Today was another day, one that started off in sort of a frantic rush. We got a fair amount of snow overnight, and I was stuck clearing off two cars (the first car, which I drove over to pick up the car I would drive to school, which was also covered). This compounded the fact that I was running late, and the roads were bad enough that I was rather slowed down by other cars (I tend not to be too slowed down by snowy and icy roads, only by people being more cautious than I). Then I realized seven miles toward my destination (which is about 20 miles away) that I had left my lunch and my briefcase in the first car, so I turned around and went back. To my horror, I ended up making it to school about 10 minutes after school had begun.

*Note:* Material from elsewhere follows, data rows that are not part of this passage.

(* ===== verification/Tracker.v ===== *)
(** * The tracker in the target program (analyzer/runtime/addr_tracker.c)

    The instrumented program calls these hooks: [init] and [low_level_init] when
    [main] starts, [track_addr] at every access to persistent memory, the
    [low_level_*] and [save_file] hooks at flushes and fences, and [finish] as a
    global destructor.  The tracker file is a C stream: what is printed is kept in
    the stream until it is written to the disk, at any time by the C library or by
    [fflush] and [fclose].  The monitor of the reactor (file Monitor) reads the
    disk while the process runs. *)
From stdpp Require Import base list strings.
From Stdlib Require Import Ascii.
From S2P Require Import Prelude Strings GuidMap.
Import Strings.

Module Tracker.

(** ** The state of the process *)

(** A stream opened for writing: the file on the disk, and what was printed but
    not written. *)
Record FILE := MkFILE {
  disk : chars;
  unwritten : chars;
  closed : bool }.

Record process := MkProcess {
  tracker_file : option FILE;  (* [None]: the null pointer *)
  buffer : list (Z * Z);       (* [addresses] and [guids], the first [address_count] slots *)
  thread : bool;               (* the background thread was created *)
  handled : list Z;            (* signals with [termination_handler] as handler *)
  console : list chars }.

(** The result of code that may use a closed stream or the null pointer: the
    behaviour is undefined from there on, in the given state. *)
Inductive result := Ok (p : process) | UB (p : process).

Definition andThen (r : result) (f : process -> result) : result :=
  match r with Ok p => f p | UB p => UB p end.

Definition set_file (p : process) (f : option FILE) : process :=
  MkProcess f (buffer p) (thread p) (handled p) (console p).

Definition say (p : process) (m : chars) : process :=
  MkProcess (tracker_file p) (buffer p) (thread p) (handled p) (console p ++ [m]).

(** ** The C library on the stream *)

Definition fprintf (p : process) (text : chars) : result :=
  match tracker_file p with
  | Some (MkFILE d u false) => Ok (set_file p (Some (MkFILE d (u ++ text) false)))
  | _ => UB p
  end.

(** [fflush] of the null pointer flushes the other streams of the process. *)
Definition fflush (p : process) : result :=
  match tracker_file p with
  | Some (MkFILE d u false) => Ok (set_file p (Some (MkFILE (d ++ u) [] false)))
  | Some _ => UB p
  | None => Ok p
  end.

Definition fclose (p : process) : result :=
  match tracker_file p with
  | Some (MkFILE d u false) => Ok (set_file p (Some (MkFILE (d ++ u) [] true)))
  | _ => UB p
  end.
(* ===== verification/Monitor.v ===== *)
(** * Monitoring the address trace file (Reactor::monitor_address_trace, reactor/lib/core.cpp)

    A background thread polls the trace file while the target program appends to
    it.  Each round looks at the size of the file, then reads from the last
    position to the end; the file may grow in between, so that a round is given
    by two contents: the one whose size is taken and the one that is read.  An
    incomplete last line is kept for the next round. *)
From stdpp Require Import base list strings.
From Stdlib Require Import Ascii.
From S2P Require Import Prelude Strings GuidMap AddrTrace.
Import Strings.

Module Monitor.

Section Monitor.
Context {Instr : Type}.
Abbreviation trace := (AddrTrace.PmemAddrTrace (Instr := Instr)).

(** The local variables of the loop and the part of the reactor state it shares. *)
Record state := MkState {
  start_pos : nat;
  partial_line : chars;
  partial : bool;
  addr_trace : trace;
  trace_ready : bool }.

Definition initial (t : trace) : state := MkState 0 [] false t false.

Section Poll.
Context (var_map : GuidMap.VarGuidMapTy).

(** A line that was read completely; [None]: the exception of the parser ends
    the process. *)
Definition complete_line (s : state) (line : chars) : option state :=
  let text := if partial s then partial_line s ++ line else line in
  let kept := if partial s then [] else partial_line s in
  match AddrTrace.parse text (Some var_map) with
  | AddrTrace.ParseThrows => None
  | AddrTrace.BadLine => Some (MkState (start_pos s) kept false (addr_trace s) (trace_ready s))
  | AddrTrace.Item item =>
    Some (MkState (start_pos s) kept false (AddrTrace.add (addr_trace s) item) (trace_ready s))
  end.

(** A line that the end of the file cut off. *)
Definition cut_line (s : state) (line : chars) : state :=
  MkState (start_pos s) (partial_line s ++ line) true (addr_trace s) (trace_ready s).

(** The [getline] loop over the pieces of the text; the last piece is at the end
    of the file and is delivered only when it is not empty. *)
Fixpoint read_loop (s : state) (ps : list chars) : option state :=
  match ps with
  | [] => Some s
  | [p] => Some (match p with [] => s | _ => cut_line s p end)
  | p :: ps' => s' ← complete_line s p; read_loop s' ps'
  end.

(** One round of the outer loop. *)
Definition poll (s : state) (sized content : chars) : option state :=
  let end_pos := length sized in
  let s1 := if decide (end_pos < start_pos s)%nat
            then MkState 0 (partial_line s) (partial s) (AddrTrace.clear (addr_trace s)) false
            else s in
  if decide (end_pos = start_pos s1) then
    if decide (0 < start_pos s1)%nat
    then Some (MkState (start_pos s1) (partial_line s1) (partial s1) (addr_trace s1) true)
    else Some s1
  else
    s2 ← read_loop s1 (pieces GuidMap.newline (drop (start_pos s1) content));
    Some (MkState end_pos (partial_line s2) (partial s2) (addr_trace s2) (trace_ready s2)).

(** Several rounds. *)
Fixpoint polls (s : state) (rounds : list (chars * chars)) : option state :=
  match rounds with
  | [] => Some s
  | (sized, content) :: rounds' => s' ← poll s sized content; polls s' rounds'
  end.

(** ** The reference: reading complete lines at once *)

Definition complete_lines (c : chars) : list chars := removelast (pieces GuidMap.newline c).
Definition tail_line (c : chars) : chars := List.last (pieces GuidMap.newline c) [].

Definition read_all (ls : list chars) (t : trace) : option trace :=
  match AddrTrace.read_items ls (Some var_map) t with
  | (GuidMap.Returns _, t') => Some t'
  | (GuidMap.Throws, _) => None
  end.

Lemma read_all_cons l ls t :
  read_all (l :: ls) t =
    match AddrTrace.parse l (Some var_map) with
    | AddrTrace.ParseThrows => None
    | AddrTrace.BadLine => read_all ls t
    | AddrTrace.Item item => read_all ls (AddrTrace.add t item)
    end.
Proof. unfold read_all. simpl. by destruct (AddrTrace.parse l (Some var_map)). Qed.

Lemma read_all_app ls1 ls2 t : read_all (ls1 ++ ls2) t = t' ← read_all ls1 t; read_all ls2 t'.
Proof.
  revert t. induction ls1 as [|l ls1 IH]; intros t; [done|].
  rewrite <- app_comm_cons, !read_all_cons. by destruct (AddrTrace.parse l (Some var_map)).
Qed.

Lemma pieces_snoc c : pieces GuidMap.newline c = complete_lines c ++ [tail_line c].
Proof. apply app_removelast_last, pieces_ne. Qed.

(** Splitting a text that is extended: the last piece grows by the first new one. *)
Lemma pieces_extend sep a b la ta pb lb :
  pieces sep a = la ++ [ta] -> pieces sep b = pb :: lb ->
  pieces sep (a ++ b) = la ++ (ta ++ pb) :: lb.
Proof.
  intros Ha Hb. revert la ta Ha. induction a as [|x a IH]; intros la ta Ha; simpl in *.
  - destruct la as [|? [|? ?]]; simplify_eq/=; done.
  - case_decide as Hx.
    + destruct la as [|l la]; injection Ha as <- Ha; [by apply pieces_ne in Ha|].
      simpl. f_equal. by apply IH.
    + destruct (pieces sep a) as [|p ps] eqn:Hp; [by apply pieces_ne in Hp|].
      destruct la as [|l la]; simplify_eq/=.
      * by rewrite (IH [] p).
      * rewrite (IH (p :: la) ta) by done. done.
Qed.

Fortunately, I caught a break: today was our Mimio training, and the trainer hadn’t even made it in yet!

Which brings me to that imperative that I’ve so often told students but not remembered myself: Don’t panic! (It’s too bad that very few of my students get the reference – why isn’t Douglas Adams more appreciated?) I need to remember this a little more, even though I don’t consider myself a worrying person.

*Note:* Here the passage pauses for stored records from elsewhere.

(* ===== verification/Concurrency.v ===== *)
(** * Concurrent requests (Reactor::compute_dependencies, Reactor::wait_address_trace_ready,
      reactor/lib/core.cpp)

    Requests of a reactor in server mode run in threads that share the flags of
    [ReactorState] under two mutexes.  A state of the model has the flags, the
    owner of the mutex and the program point of each thread; every step is what
    one thread does without giving up the mutex, so that any interleaving the
    mutex admits is a sequence of steps.  The theorems are safety (one thread works on
    the trace, once), liveness (every request returns when the trace can be processed)
    and what happens when it cannot. *)
From stdpp Require Import base list option.
From S2P Require Import Prelude AddrTrace.

Module Concurrency.

(** ** The dependence graph is computed once *)
Module Dependencies.

(** Program points of [compute_dependencies]. *)
Inductive compute_pc :=
  | Start            (* before [std::unique_lock lk(_lock)] *)
  | Locked           (* the lock is held, the flags are not yet looked at *)
  | Waiting          (* in [_cv.wait] *)
  | Computing        (* in [computeDependencies] *)
  | Done (b : bool). (* returned *)

#[export] Instance pc_eq_dec : EqDecision compute_pc.
Proof. solve_decision. Defined.

Record compute_state := MkState {
  dependency_computed : bool;
  computing_dependency : bool;
  owner : option nat;
  threads : list compute_pc }.

Definition initial (n : nat) : compute_state := MkState false false None (replicate n Start).

Definition set_thread (s : compute_state) (t : nat) (p : compute_pc) : list compute_pc := <[t := p]> (threads s).

(** The step of thread [t]; whether the computation succeeds is not determined. *)
Inductive compute_step (s : compute_state) (t : nat) : compute_state -> Prop :=
  | step_lock :
      threads s !! t = Some Start -> owner s = None ->
      compute_step s t (MkState (dependency_computed s) (computing_dependency s) (Some t) (set_thread s t Locked))
  | step_computed :
      threads s !! t = Some Locked -> owner s = Some t -> dependency_computed s = true ->
      compute_step s t (MkState true (computing_dependency s) None (set_thread s t (Done true)))
  | step_wait :
      threads s !! t = Some Locked -> owner s = Some t ->
      dependency_computed s = false -> computing_dependency s = true ->
      compute_step s t (MkState false true None (set_thread s t Waiting))
  | step_compute :
      threads s !! t = Some Locked -> owner s = Some t ->
      dependency_computed s = false -> computing_dependency s = false ->
      compute_step s t (MkState false true (Some t) (set_thread s t Computing))
  | step_finish ok :
      threads s !! t = Some Computing -> owner s = Some t ->
      compute_step s t (MkState true false None (set_thread s t (Done ok)))
  | step_wake :
      threads s !! t = Some Waiting -> owner s = None -> dependency_computed s = true ->
      compute_step s t (MkState true (computing_dependency s) None (set_thread s t (Done true))).

Inductive reachable (n : nat) : compute_state -> Prop :=
  | reach_initial : reachable n (initial n)
  | reach_step s t s' : reachable n s -> compute_step s t s' -> reachable n s'.

(** What holds at the program point of thread [t]. *)
Definition thread_ok (s : compute_state) (t : nat) (p : compute_pc) : Prop :=
  match p with
  | Start => owner s <> Some t
  | Locked => owner s = Some t /\ computing_dependency s = false
  | Waiting => False
  | Computing => owner s = Some t /\ computing_dependency s = true /\ dependency_computed s = false
  | Done b => owner s <> Some t /\ dependency_computed s = true
  end.

(** The number of threads that returned [false]. *)
Definition failures (s : compute_state) : nat := count_occ pc_eq_dec (threads s) (Done false).

Definition inv (s : compute_state) : Prop :=
  (forall t p, threads s !! t = Some p -> thread_ok s t p) /\
  (forall t, owner s = Some t ->
     threads s !! t = Some (if computing_dependency s then Computing else Locked)) /\
  (computing_dependency s = true -> is_Some (owner s)) /\
  (failures s <= if dependency_computed s then 1 else 0)%nat.

Lemma count_insert (l : list compute_pc) t p q x :
  l !! t = Some p ->
  (count_occ pc_eq_dec (<[t := q]> l) x + (if decide (p = x) then 1 else 0) =
   count_occ pc_eq_dec l x + (if decide (q = x) then 1 else 0))%nat.
Proof.
  revert t. induction l as [|y l IH]; intros [|t] H; simpl in *; try done.
  - injection H as ->. repeat case_decide; repeat destruct (pc_eq_dec _ _); simplify_eq; lia.
  - specialize (IH t H). repeat case_decide; repeat destruct (pc_eq_dec _ _); simplify_eq; lia.
Qed.

Lemma failures_same s s' t p q :
  threads s !! t = Some p -> threads s' = <[t := q]> (threads s) ->
  p <> Done false -> q <> Done false -> failures s' = failures s.
Proof.
  intros Ht Hs Hp Hq. unfold failures. rewrite Hs.
  pose proof (count_insert (threads s) t p q (Done false) Ht) as H.
  rewrite !decide_False in H by done. lia.
Qed.

(** Moving one thread: the others keep their assertion, the mover has its new one. *)
Lemma threads_move s s' t q :
  threads s' = <[t := q]> (threads s) -> is_Some (threads s !! t) ->
  thread_ok s' t q ->
  (forall u p, u <> t -> threads s !! u = Some p -> thread_ok s u p -> thread_ok s' u p) ->
  (forall u p, threads s !! u = Some p -> thread_ok s u p) ->
  forall u p, threads s' !! u = Some p -> thread_ok s' u p.
Proof.
  intros Hs Ht Hq Hother Hall u p Hu. rewrite Hs in Hu. destruct (decide (u = t)) as [->|Hne].
  - rewrite list_lookup_insert_eq in Hu by (by apply lookup_lt_is_Some). by injection Hu as <-.
  - rewrite list_lookup_insert_ne in Hu by done. auto.
Qed.

Lemma inv_initial n : inv (initial n).
Proof.
  split; [|split; [done|split; [done|]]].
  - intros t p Hp. apply lookup_replicate in Hp as [-> _]. done.
  - assert (failures (initial n) = 0%nat) as ->; [|done]. unfold failures. simpl.
    induction n as [|n IH]; simpl; [done|]. exact IH.
Qed.

(** Discharges the assertion of a thread that did not move. *)
Ltac other_threads :=
  intros ? p' ? ? Hp'; destruct p'; simpl in Hp' |- *; intuition congruence.

Lemma inv_step s t s' : inv s -> compute_step s t s' -> inv s'.
Proof.
  intros (Hth & Hown & Hc & Hf) Hstep.
  inversion Hstep as [Ht Ho|Ht Ho Hd|Ht Ho Hd Hcc|Ht Ho Hd Hcc|ok Ht Ho|Ht Ho Hd]; subst.
  all: pose proof (Hth t _ Ht) as Hok; simpl in Hok.
  - assert (computing_dependency s = false) as Hcc.
    { destruct (computing_dependency s); [|done]. destruct Hc as [? ?]; [done|congruence]. }
    split; [|split; [|split]].
    + eapply threads_move; eauto; simpl; [done|clear Hth Hown]. other_threads.
    + simpl. intros ? [= <-]. rewrite Hcc. apply list_lookup_insert_eq. by eapply lookup_lt_Some.
    + by simpl.
    + simpl. by erewrite (failures_same s _ t).
  - split; [|split; [|split]].
    + eapply threads_move; eauto; simpl; [done|clear Hth Hown]. other_threads.
    + done.
    + simpl. destruct Hok as [_ ->]. done.
    + simpl. erewrite (failures_same s _ t); eauto. by rewrite Hd in Hf.
  - destruct Hok. congruence.
  - split; [|split; [|split]].
    + eapply threads_move; eauto; simpl; [done|clear Hth Hown]. other_threads.
    + simpl. intros ? [= <-]. apply list_lookup_insert_eq. by eapply lookup_lt_Some.
    + by simpl.
    + simpl. erewrite (failures_same s _ t); eauto. by rewrite Hd in Hf.
  - destruct Hok as (_ & _ & Hd). rewrite Hd in Hf. split; [|split; [|split]].
    + eapply threads_move; eauto; simpl; [done|clear Hth Hown]. other_threads.
    + done.
    + done.
    + unfold failures, set_thread in *. simpl.
      pose proof (count_insert (threads s) t Computing (Done ok) (Done false) Ht) as H.
      rewrite (decide_False (P := Computing = Done false)) in H by done. case_decide; lia.
  - done.
Qed.

Lemma reachable_inv n s : reachable n s -> inv s.
Proof. induction 1; [apply inv_initial|by eapply inv_step]. Qed.

(** Each thread takes at most three steps. *)
Definition pc_weight (p : compute_pc) : nat :=
  match p with Start => 3 | Locked => 2 | Waiting => 1 | Computing => 1 | Done _ => 0 end.
Definition weight (s : compute_state) : nat := sum_list_with pc_weight (threads s).

Lemma sum_insert (l : list compute_pc) t p q :
  l !! t = Some p ->
  (sum_list_with pc_weight (<[t := q]> l) + pc_weight p = sum_list_with pc_weight l + pc_weight q)%nat.
Proof.
  revert t. induction l as [|y l IH]; intros [|t] H; simpl in *; try done.
  - injection H as ->. lia.
  - specialize (IH t H). lia.
Qed.

Lemma step_weight s t s' : compute_step s t s' -> (weight s' < weight s)%nat.
Proof.
  intros Hstep. destruct Hstep; unfold weight, set_thread; simpl.
  all: match goal with
       | Ht : threads _ !! _ = Some _ |- context [<[_ := ?q]> _] => pose proof (sum_insert _ _ _ q Ht) as Hw
       end.
  all: simpl in Hw; lia.
Qed.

The training, though, was quite excellent, not to mention a lot of fun, and now I’m really hooked on the device. I will be using it tomorrow, trying to get students involved in its use. Hopefully, it will be something that I can keep doing – somewhat sparingly – in order to keep students a little more engaged. The more they can interact, the better, and the more of them that I can get to interact, the better.

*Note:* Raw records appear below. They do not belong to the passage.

End Collect.

(** ** The loop over the slices *)

(** The state of the driver: the state of the search with the world and the
    global counters, the collector, and the local flags. *)
Record driver := Driver {
  dr_search : BinaryReversion.state (E := E);
  dr_coll : collector;
  many_address_clear : bool;
  req_flag2 : Z;
  total_reverted_items : Z;
  high_num : Z
}.

Inductive verdict := Finished | Continue.

Section Driver.
Context (garbage empty_data : single_data) (c_log : checkpoint_log) (num_data pool_address : Z)
        (options : Options.reactor_options) (fp : Z)
        (mm : LogCreation.multimap) (trace_instrs : list (option Instr * item)) (fuel : nat).

Definition set_coll (d : driver) (c : collector) : driver :=
  Driver (dr_search d) c (many_address_clear d) (req_flag2 d) (total_reverted_items d) (high_num d).
Definition set_search (d : driver) (s : BinaryReversion.state) : driver :=
  Driver s (dr_coll d) (many_address_clear d) (req_flag2 d) (total_reverted_items d) (high_num d).
Definition set_many (c : collector) (l : list Z) : collector :=
  Collector (sequences c) l (slice_seq_numbers c) (slice_seq_iterator c) (it_count c) (r_log c).
Definition set_iterator (c : collector) (i : Z) : collector :=
  Collector (sequences c) (many_address_seq c) (slice_seq_numbers c) i (it_count c) (r_log c).
Definition set_r_log (c : collector) (r : seq_log) : collector :=
  Collector (sequences c) (many_address_seq c) (slice_seq_numbers c) (slice_seq_iterator c) (it_count c) r.

(** [fprintf] to the log of the server, which is undefined when it is not open. *)
Definition log_success : option unit := if decide (fp = 0) then None else Some tt.

(** Binary reversion of the collected numbers when there are several. *)
Definition binary_batch (d : driver) : outcome (verdict * driver) :=
  let many := sort_up (many_address_seq (dr_coll d)) in
  let s := dr_search d in
  '(_, s1) ← BinaryReversion.binary_reversion garbage c_log num_data pool_address options fuel many 0
               (Z.of_nat (length many) - 1)
               (BinaryReversion.with_globals s
                  (BinaryReversion.set_success (BinaryReversion.st_globals s) (-1)));
  let x := BinaryReversion.st_globals s1 in
  let total := total_reverted_items d + BinaryReversion.binary_reverted_items x in
  if decide (BinaryReversion.binary_success x = 1) then
    _ ← run log_success;
    Ret (Finished, Driver s1 (set_many (dr_coll d) many) (many_address_clear d) (req_flag2 d) total (high_num d))
  else
    Ret (Continue, Driver s1 (set_many (dr_coll d) []) true (req_flag2 d) total (high_num d)).

(** The numbers between two batches, reverted in rollback mode. *)
Definition rollback_between (decided : list Z) (decided_total : Z) (d : driver) : outcome driver :=
  lowest ← run (LogCreation.findSmallestElement decided decided_total);
  let w := BinaryReversion.st_world (dr_search d) in
  '(r, nums) ← run (mfold (fun '(r, nums) i =>
                        s_num ← SeqLog.rev_lookup r i;
                        if decide (s_num = 1) then Some (r, nums)
                        else r' ← SeqLog.insert r i empty_data; Some (r', nums ++ [i]))
                      (r_log (dr_coll d), []) (reverse (seqZ lowest (high_num d - lowest))));
  m ← run (Rollback.revert_by_sequence_number_array garbage (w_mem w) (w_log w) nums
             (Z.of_nat (length nums)) c_log);
  let s := dr_search d in
  Ret (Driver (BinaryReversion.State (with_mem w m) (BinaryReversion.st_globals s) (BinaryReversion.st_pop s))
         (set_r_log (dr_coll d) r) (many_address_clear d) (req_flag2 d) (total_reverted_items d) lowest).

(** Direct reversion of the numbers of one slice item. *)
Definition direct_batch (d : driver) : outcome (verdict * driver) :=
  let c := dr_coll d in
  let w := BinaryReversion.st_world (dr_search d) in
  '(decided, decided_total) ← run (Rollback.decision_func_sequence_array (slice_seq_numbers c)
      (slice_seq_iterator c) (replicate (Z.to_nat (sl_size (w_log w))) 0) 0);
  m ← run (Rollback.revert_by_sequence_number_array garbage (w_mem w) (w_log w) decided decided_total c_log);
  let s := dr_search d in
  let d1 := set_search d (BinaryReversion.State (with_mem w m) (BinaryReversion.st_globals s)
                            (BinaryReversion.st_pop s)) in
  d2 ← (if decide (ROLLBACK_MODE <> 0) then rollback_between decided decided_total d1 else Ret d1);
  d3 ← (if decide (decided_total > 0) then
          let s2 := dr_search d2 in
          obj ← run (BinaryReversion.is_pmemobj options);
          w1 ← run (if (obj : bool) then pmemobj_close (BinaryReversion.st_pop s2) (BinaryReversion.st_world s2)
                    else Some (BinaryReversion.st_world s2));
          cmd ← run (Options.reexecute_cmd options);
          path ← run (Options.pmem_file options);
          layout ← run (Options.pmem_layout options);
          '(ret, w2) ← re_execute 1 garbage cmd (Options.version_num options) c_log num_data path layout
                         FINE_GRAIN (-1) pool_address w1;
          '(pop, w3) ← run (redo_pmem_addresses path layout num_data w2);
          Ret (Driver (BinaryReversion.State w3
                         (BinaryReversion.add_reexecution (BinaryReversion.st_globals s2)) pop)
                 (dr_coll d2) (many_address_clear d2) ret (total_reverted_items d2 + decided_total) (high_num d2))
        else Ret d2);
  Ret (if decide (req_flag2 d3 = 1) then Finished else Continue, d3).

(** One slice item. *)
Definition react_item (d : driver) (dep_inst : Instr) : outcome (verdict * driver) :=
  c ← run (collect_instr empty_data mm trace_instrs (dr_coll d) dep_inst);
  '(v1, d1) ← (if decide (BATCH_REEXECUTION < length (many_address_seq c))%nat
               then binary_batch (set_coll d c) else Ret (Continue, set_coll d c));
  match v1 with
  | Finished => Ret (Finished, d1)
  | Continue =>
    let c1 := dr_coll d1 in
    '(v2, d2) ← (if decide (slice_seq_iterator c1 >= 1 /\
                            (length (many_address_seq c1) < BATCH_REEXECUTION)%nat /\
                            many_address_clear d1 = false)
                 then direct_batch d1 else Ret (Continue, d1));
    match v2 with
    | Finished => Ret (Finished, d2)
    | Continue => Ret (Continue, Driver (dr_search d2) (set_iterator (dr_coll d2) 0) false (req_flag2 d2)
                                   (total_reverted_items d2) (high_num d2))
    end
  end.

Fixpoint react_items (d : driver) (insts : list Instr) : outcome (verdict * driver) :=
  match insts with
  | [] => Ret (Continue, d)
  | i :: insts' =>
    '(v, d') ← react_item d i;
    match v with Finished => Ret (Finished, d') | Continue => react_items d' insts' end
  end.

Fixpoint react_slices (d : driver) (fault_slices : list (list Instr)) : outcome (verdict * driver) :=
  match fault_slices with
  | [] => Ret (Continue, d)
  | slice :: slices' =>
    '(v, d') ← react_items d slice;
    match v with Finished => Ret (Finished, d') | Continue => react_slices d' slices' end
  end.

End Driver.

(** ** The reference: batches of new candidates

    The numbers of an instruction are those of the addresses its trace items
    recorded; each number is collected once; a batch is tried when it has at
    least two. *)
Section Reference.
Context (mm : LogCreation.multimap) (trace_instrs : list (option Instr * item)).

Definition candidates_of (it : item) (dep_inst : Instr) : list Z :=
  if decide (AddrTrace.instr it = Some dep_inst)
  then sort_up (LogCreation.equal_range mm (AddrTrace.addr it)) else [].
Definition candidates (dep_inst : Instr) : list Z :=
  traced trace_instrs dep_inst ≫= fun it => candidates_of it dep_inst.

(** The numbers of [l] that were not seen, without repetition, and what is seen
    afterwards. *)
Fixpoint fresh (seen : gset Z) (l : list Z) : list Z :=
  match l with
  | [] => []
  | q :: l' => if decide (q ∈ seen) then fresh seen l' else q :: fresh ({[q]} ∪ seen) l'
  end.

Record reference := Reference {
  rf_search : BinaryReversion.state (E := E);
  rf_seen : gset Z;
  rf_many : list Z;
  rf_total : Z
}.

Context (garbage : single_data) (c_log : checkpoint_log) (num_data pool_address : Z)
        (options : Options.reactor_options) (fp : Z) (fuel : nat).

Now I have some planning ahead for the seniors, who really need some direction. The real problem I’m having is not being assessment minded – there is a very tangible product of the unit – but in trying to teach skills rather than information. Everything is so individualized that it’s much more difficult to find ways to have every student doing work without doing it individually. I have some thinking to do – how do you deal with instruction like this that is so much less of a corporate affair?